- **Extracted material**
(** The walk of a frame claims its roots: with [k] slots left, whatever the
    fuel above that. *)
Lemma mark_frame_safe n k rts nr nroots i offset lb ub : nr - i <= Z.of_nat k -> Z.of_nat k <= Z.max 0 (nr - i) ->
  all_ok (frame_roots im k rts nroots i offset lb ub) -> safe (mark_frame im reset n rts nr nroots i offset lb ub) None none.
Proof.
  revert k i. induction n as [|n IH]; intros k i Hk Hk' H; [done|]. cbn [mark_frame]. destruct (Z.ltb_spec i nr); [|done].
  destruct k as [|k]; [lia|]. rewrite frame_roots_S in H. cbv zeta in H. destruct (Z.testbit nroots 0).
  - inversion H; subst. then_none; [by apply claim_safe|]. apply (IH k); (done || lia).
  - destruct (gc_ptr_tag _ GC_FIN_CFUNC_TAG); apply all_ok_app in H as [H1 H2].
    + replace (i + 1 + 1) with (i + 2) by lia.
      destruct (gc_ptr_tag _ GC_FIN_COBJ_TAG); [apply (IH (k - 1)%nat); (done || lia)|]. destruct (_ <? _); [apply (IH (k - 1)%nat); (done || lia)|].
      inversion H1; subst. then_none; [by apply claim_safe|]. apply (IH (k - 1)%nat); (done || lia).
    + destruct (gc_ptr_tag _ GC_FIN_COBJ_TAG); [apply (IH k); (done || lia)|]. destruct (_ <? _); [apply (IH k); (done || lia)|].
      inversion H1; subst. then_none; [by apply claim_safe|]. apply (IH k); (done || lia).
Qed.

- **What the task asks**
State the number of lines in the preceding entries that include the word "nroots". Provide nothing else.

- **Answer for this exercise**
3